Management Review ›› 2024, Vol. 36 ›› Issue (5): 3-11.

• Economic and Financial Management •    

Risk Identification Model of Related Loans Based on Analysis of Multi-layer Complex Network Structure

Zhang Enyong1, Liu Chao2, Li Yongli2, Xia Lijuan2   

  1. 1. School of Economics and Finance, Xi'an Jiaotong University, Xi'an 710061;
    2. School of Economics and Management, Harbin Institute of Technology, Harbin 150001
  • Received:2021-09-10 Published:2024-06-06

Abstract: Related loans refer to loans that are linked together due to a certain (or several) relationship(s) and these loans as a whole are likely to cause group default. Because of the complicated cross-bank loan and concealed influence relationship in related loans, it is difficult for banks to identify related loans and take effective measures. Based on the loan guarantee data of several commercial banks, this paper constructs a multi-layer complex network, then designs an algorithm to identify the related loan structure and analyzes the ef-fectiveness; the default rate of different related loans structures is calculated and compared with 4 risk indicators; finally, the signifi-cance of default risk of different related loans structures is tested.

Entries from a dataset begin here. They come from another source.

(** * Hot-and-Cold geo guessing game: a verification development for [app.js]

    The script keeps a hidden target coordinate, measures the haversine
    distance of every guess to it, and answers with a label, a colour and,
    inside the reveal radius, the target's formatted coordinates.

    JavaScript numbers are IEEE 754 binary64 values: they are modelled by
    Rocq's primitive [float]s, whose operations are specified by
    [FloatAxioms] over [SpecFloat].  The transcendental functions of the
    engine ([Math.sin], [Math.cos], [Math.atan2]) are parameters of the
    development; everything else is executable. *)

From Stdlib Require Import ZArith Bool List String Ascii Lia Floats.
From Stdlib Require Import QArith Qround Qabs DecimalString.
From Stdlib Require Import Reals Lra.
From stdpp Require Import base option gmap.
(** * orijtech/mapbox: the request/response marshalling layer

    A shallow embedding of the Go package [mapbox] (geocoding.go, options.go,
    mapbox.go) together with the parts of the Go standard library whose
    behaviour the package relies on: [strconv] and [fmt] for numbers,
    [encoding/json] for the dynamic types a decoder stores in an
    [interface{}], [net/url] for query encoding, [net/http] for the shape of
    requests and responses.

    - JSON documents are handled as parsed trees; a number keeps the decimal
      numeral it spells. Parsing and printing JSON text is not modelled.
    - A float32 or float64 is a [spec_float] of the Standard Library.
    - An operation that talks to the network is run against a client that
      answers [Get] and [Do], and yields the list of its outside calls
      together with its outcome.
    - The mutex of [Client] guards reads and writes of single fields; the
      embedding is sequential and leaves it out.

    The repository holds two revisions of geocoding.go. The one embedded is
    the one that goes with mapbox.go and its tests. The later one wraps the
    same steps in tracing spans, builds its GET request with
    [http.NewRequest] before calling [Do], and writes the verb of the
    coordinate-pair arm of [toURLValues] as [%f] instead of [%sf]. Of the
    later one, [toURLValues] is embedded as well (module [traced]), to
    compare the two. *)

From Stdlib Require Import ZArith NArith Bool Ascii.
From Stdlib Require Import Floats.SpecFloat.
From stdpp Require Import base option list strings gmap fin_maps sorting pretty.

Local Open Scope Z_scope.
Set Warnings "-register-all".

(* ===================================================================== *)
(** * Go values: results, slices, pointers, floating point                *)
(* ===================================================================== *)

(** Go's [error] values that this package can produce or pass through. *)
Inductive error : Type :=
  | errorString (s : string)                 (* errors.New, fmt.Errorf *)
  | UnmarshalTypeError (Value Type_ : string) (* encoding/json *)
  | UnsupportedValueError (Str : string).     (* encoding/json *)

Definition Error (e : error) : string :=
  match e with
  | errorString s => s
  | UnmarshalTypeError v t =>
      "json: cannot unmarshal " +:+ v +:+ " into Go value of type " +:+ t
  | UnsupportedValueError s => "json: unsupported value: " +:+ s
  end.

(** The outcome of a Go call of type [(A, error)]: a value, an error, or a
    run-time panic (nil dereference). *)
Inductive result (A : Type) : Type :=
  | Ok (a : A)
  | Err (e : error)
  | Panic.
Arguments Ok {A} a.
Arguments Err {A} e.
Arguments Panic {A}.

Definition rbind {A B} (r : result A) (k : A -> result B) : result B :=
  match r with
  | Ok a => k a
  | Err e => Err e
  | Panic => Panic
  end.

Declare Scope result_scope.
Delimit Scope result_scope with result.
Notation "x <-- r ;; k" := (rbind r (fun x => k))
  (at level 100, r at next level, right associativity) : result_scope.

(** A Go slice is nil or holds a sequence; a pointer is nil or holds a value. *)
Definition slice (A : Type) : Type := option (list A).
Definition ptr (A : Type) : Type := option A.

Definition elems {A} (s : slice A) : list A := default [] s.
Definition len {A} (s : slice A) : nat := length (elems s).
(** [append(s, x)]: never nil. *)
Definition append {A} (s : slice A) (x : A) : slice A := Some (elems s ++ [x]).

(** IEEE 754 binary32 and binary64 values. *)
Definition float32 : Type := spec_float.
Definition float64 : Type := spec_float.

Module strconv.

(** A decimal numeral [-]digits * 10^exp10: what a JSON number literal or a
    printed float denotes. [neg] keeps the sign of a zero. *)
Record decimal : Type := Decimal { neg : bool; digits : N; exp10 : Z }.

(** The fraction p/q rounded to nearest, ties to even, in the binary format
    with [prec] mantissa bits and infinity exponent [emax]. *)
Definition round_ratio (prec emax : Z) (s : bool) (p q : positive)
  : spec_float :=
  let '(m, e, l) := SFdiv_core_binary prec emax (Zpos p) 0 (Zpos q) 0 in
  binary_round_aux prec emax s m e l.

Definition round_decimal (prec emax : Z) (d : decimal) : spec_float :=
  match digits d with
  | N0 => S754_zero (neg d)
  | Npos m =>
      if 0 <=? exp10 d
      then round_ratio prec emax (neg d)
             (m * Z.to_pos (10 ^ exp10 d))%positive 1
      else round_ratio prec emax (neg d) m (Z.to_pos (10 ^ (- exp10 d)))
  end.

(** [strconv.ParseFloat(s, bitSize)] on a well-formed numeral: the nearest
    float, or [None] for [ErrRange] when that is an infinity. Underflow
    is not an error. *)
Definition ParseFloat (prec emax : Z) (d : decimal) : option spec_float :=
  match round_decimal prec emax d with
  | S754_infinity _ => None
  | f => Some f
  end.

Definition ParseFloat64 : decimal -> option float64 := ParseFloat 53 1024.

(** The exact value m * 2^e of a finite float, as a fraction. *)
Definition exact (m : positive) (e : Z) : positive * positive :=
  if 0 <=? e then ((m * Z.to_pos (2 ^ e))%positive, 1%positive)
  else (m, Z.to_pos (2 ^ (- e))).

(** For x = num/den: floor (x / 10^k), and where x / 10^k lies between
    that integer and the next. *)
Definition scale10 (num den : positive) (k : Z) : Z * location :=
  let '(n, d) := if 0 <=? k then (Zpos num, Zpos den * 10 ^ k)
                 else (Zpos num * 10 ^ (- k), Zpos den) in
  let '(q, r) := Z.div_eucl n d in
  (q, if r =? 0 then loc_Exact else loc_Inexact (2 * r ?= d)).

(** The decimal magnitude of x = num/den: 10^(g-1) <= x < 10^g. *)
Fixpoint adjust (fuel : nat) (num den : positive) (g : Z) : Z :=
  match fuel with
  | O => g
  | S fuel' =>
      let q := fst (scale10 num den (g - 1)) in
      if q =? 0 then adjust fuel' num den (g - 1)
      else if 10 <=? q then adjust fuel' num den (g + 1)
      else g
  end.

Definition mag10 (num den : positive) : Z :=
  adjust 4 num den
    ((Zdigits2 (Zpos num) - Zdigits2 (Zpos den)) * 30103 / 100000 + 1).

Definition same_float (a b : spec_float) : bool :=
  match a, b with
  | S754_finite s1 m1 e1, S754_finite s2 m2 e2 =>
      Bool.eqb s1 s2 && (m1 =? m2)%positive && (e1 =? e2)
  | _, _ => false
  end.

(** Shortest decimal that reads back as the float m * 2^e: try 1, 2, ...
    digits; with d digits the candidates are x cut after d digits and the
    next d-digit numeral; of two that read back, the nearer one wins. *)
Fixpoint shortest_from (fuel : nat) (prec emax : Z) (m : positive) (e : Z)
    (mag d : Z) : Z * Z :=
  let '(num, den) := exact m e in
  let k := mag - d in
  let '(q, l) := scale10 num den k in
  let ok z := same_float
                (round_decimal prec emax (Decimal false (Z.to_N z) k))
                (S754_finite false m e) in
  let pick :=
    match l with
    | loc_Exact => Some q
    | _ =>
        match ok q, ok (q + 1) with
        | true, true => Some (round_nearest_even q l)
        | true, false => Some q
        | false, true => Some (q + 1)
        | false, false => None
        end
    end in
  match pick, fuel with
  | Some z, _ => (z, k)
  | None, O => (q, k)
  | None, S fuel' => shortest_from fuel' prec emax m e mag (d + 1)
  end.

Fixpoint strip_zeros (fuel : nat) (z k : Z) : Z * Z :=
  match fuel with
  | O => (z, k)
  | S fuel' =>
      if (z mod 10 =? 0) && negb (z =? 0) then strip_zeros fuel' (z / 10) (k + 1)
      else (z, k)
  end.

(** The digits of [FormatFloat(f, fmt, -1, bitSize)] for a finite non-zero
    float: shortest decimal [z * 10^k] that identifies it. *)
Definition shortest (prec emax : Z) (m : positive) (e : Z) : Z * Z :=
  let '(num, den) := exact m e in
  let '(z, k) := shortest_from 20 prec emax m e (mag10 num den) 1 in
  strip_zeros 20 z k.
(** * PaymentVerifierAI: the evidence-matching core of [payment_verifier.py]

    A shallow embedding of [PaymentVerifier] (the three text parsers, the
    tolerance and time-window tests, the matching cascade and the retried
    inbox scan) and of the part of [GmailClient] it calls, followed by the
    properties of the written specification that concern them.

    Conventions.
    - A Python [str] is a list of Unicode code points ([text]).
    - A Python [float] is an IEEE-754 binary64 value ([float], the kernel's
      primitive floats, whose operations round to nearest even as CPython's
      do).
    - Regular expressions are kept as syntax trees and run by a
      backtracking matcher that lists the ways a pattern can match in the
      order in which [re] tries them.
    - Calls to the mail service, the clock and [time.sleep] are effects:
      they are answered by an explicit environment and recorded in a trace. *)

From Stdlib Require Import ZArith NArith List String Ascii Bool Lia Floats.
From stdpp Require Import gmap strings.
Import ListNotations.

(* ================================================================== *)
(** * 1. Text *)
(* ================================================================== *)

(** A code point. *)
Definition char : Type := N.
Bind Scope N_scope with char.

(** A Python [str]. *)
Definition text : Type := list char.

Definition char_eqb (a b : char) : bool := N.eqb a b.

Fixpoint text_eqb (a b : text) : bool :=
  match a, b with
  | [], [] => true
  | x :: a', y :: b' => char_eqb x y && text_eqb a' b'
  | _, _ => false
  end.

(** String literals of the source are written as Rocq strings, which are
    byte strings; [utf8] decodes the bytes to code points. *)
Fixpoint utf8_decode (bs : list N) : text :=
  match bs with
  | [] => []
  | b :: rest =>
      if (b <? 128)%N then b :: utf8_decode rest
      else if (b <? 224)%N then
        match rest with
        | b2 :: rest2 =>
            (N.land b 31 * 64 + N.land b2 63)%N :: utf8_decode rest2
        | _ => []
        end
      else if (b <? 240)%N then
        match rest with
        | b2 :: b3 :: rest3 =>
            (N.land b 15 * 4096 + N.land b2 63 * 64 + N.land b3 63)%N
              :: utf8_decode rest3
        | _ => []
        end
      else
        match rest with
        | b2 :: b3 :: b4 :: rest4 =>
            (N.land b 7 * 262144 + N.land b2 63 * 4096
             + N.land b3 63 * 64 + N.land b4 63)%N :: utf8_decode rest4
        | _ => []
        end
  end.

Definition utf8 (s : string) : text :=
  utf8_decode (map N_of_ascii (list_ascii_of_string s)).

(** [str.replace(old, new)] for a one-character [old]. *)
Definition replace_char (old : char) (new : text) (t : text) : text :=
  flat_map (fun c => if char_eqb c old then new else [c]) t.

(* ================================================================== *)
(** * 2. Character data *)
(* ================================================================== *)

(** The interpreter's Unicode tables above U+007F.  The source fixes none
    of them (they come with the interpreter's Unicode version), so the
    model takes them as given; everything below U+0080 is written out. *)
Class UnicodeData : Type := {
  (** [_sre.unicode_tolower] *)
  uni_tolower : char -> char;
  (** [_sre.unicode_toupper] *)
  uni_toupper : char -> char;
  (** [str.isalnum] on one character *)
  uni_isalnum : char -> bool;
  (** the decimal digit value of a character of category Nd *)
  uni_decimal : char -> option N;
  (** [re._casefix._EXTRA_CASES]: further lower-case characters that
      match a lower-case character when case is ignored *)
  uni_extra_cases : char -> list char
}.

(** An excerpt of the tables: Latin-1, and the four characters outside it
    whose case mapping lands on an ASCII letter or on one of its extra
    cases. *)
Definition latin1_tolower (c : char) : char :=
  if ((192 <=? c) && (c <=? 222) && negb (c =? 215))%N then (c + 32)%N
  else if (c =? 304)%N then 105%N        (* U+0130 -> i *)
  else if (c =? 8490)%N then 107%N       (* U+212A KELVIN SIGN -> k *)
  else c.

Definition latin1_toupper (c : char) : char :=
  if ((224 <=? c) && (c <=? 254) && negb (c =? 247))%N then (c - 32)%N
  else if (c =? 223)%N then 83%N         (* U+00DF -> S, of "SS" *)
  else if (c =? 255)%N then 376%N
  else if (c =? 181)%N then 924%N
  else if (c =? 305)%N then 73%N         (* U+0131 -> I *)
  else if (c =? 383)%N then 83%N         (* U+017F -> S *)
  else c.

Definition latin1_isalnum (c : char) : bool :=
  ((c =? 170) || (c =? 178) || (c =? 179) || (c =? 181) || (c =? 185)
   || (c =? 186) || (c =? 188) || (c =? 189) || (c =? 190)
   || ((192 <=? c) && (c <=? 255) && negb (c =? 215) && negb (c =? 247))
   || (c =? 304) || (c =? 305) || (c =? 383) || (c =? 8490))%N.

Definition latin1_extra_cases (c : char) : list char :=
  if (c =? 181)%N then [956%N]
  else if (c =? 305)%N then [105%N]
  else if (c =? 383)%N then [115%N]
  else [].

Definition latin1_data : UnicodeData := {|
  uni_tolower := latin1_tolower;
  uni_toupper := latin1_toupper;
  uni_isalnum := latin1_isalnum;
  uni_decimal := fun _ => None;
  uni_extra_cases := latin1_extra_cases
|}.

Section CharacterClasses.
Context {U : UnicodeData}.

Definition between (lo hi c : char) : bool := ((lo <=? c) && (c <=? hi))%N.

Definition tolower (c : char) : char :=
  if (c <? 128)%N then (if between 65 90 c then c + 32 else c)%N
  else uni_tolower c.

The result shows:(1) the multi-layer network related loan model and the recognition algorithm constructed in this paper greatly improve the efficiency and accuracy of related loan identification, and overcome the dual concealed problem of related loans that cannot be solved by the single layer network; (2) the betweenness and clustering coeffi-cient indicators are more consistent with the true default rate of related loans, while the indicators based on the clearing payment capacity and risk distance fail to predict the true default rate; (3) when there are circle-linked structure and sink structure in related loans net-work, the default risk of loans increases significantly. The model and method constructed in this paper provide a theoretical basis for identifying multi-bank and multi-relationship related loans, and have practical significance for banks to detect risk network structures and to control related loan risks.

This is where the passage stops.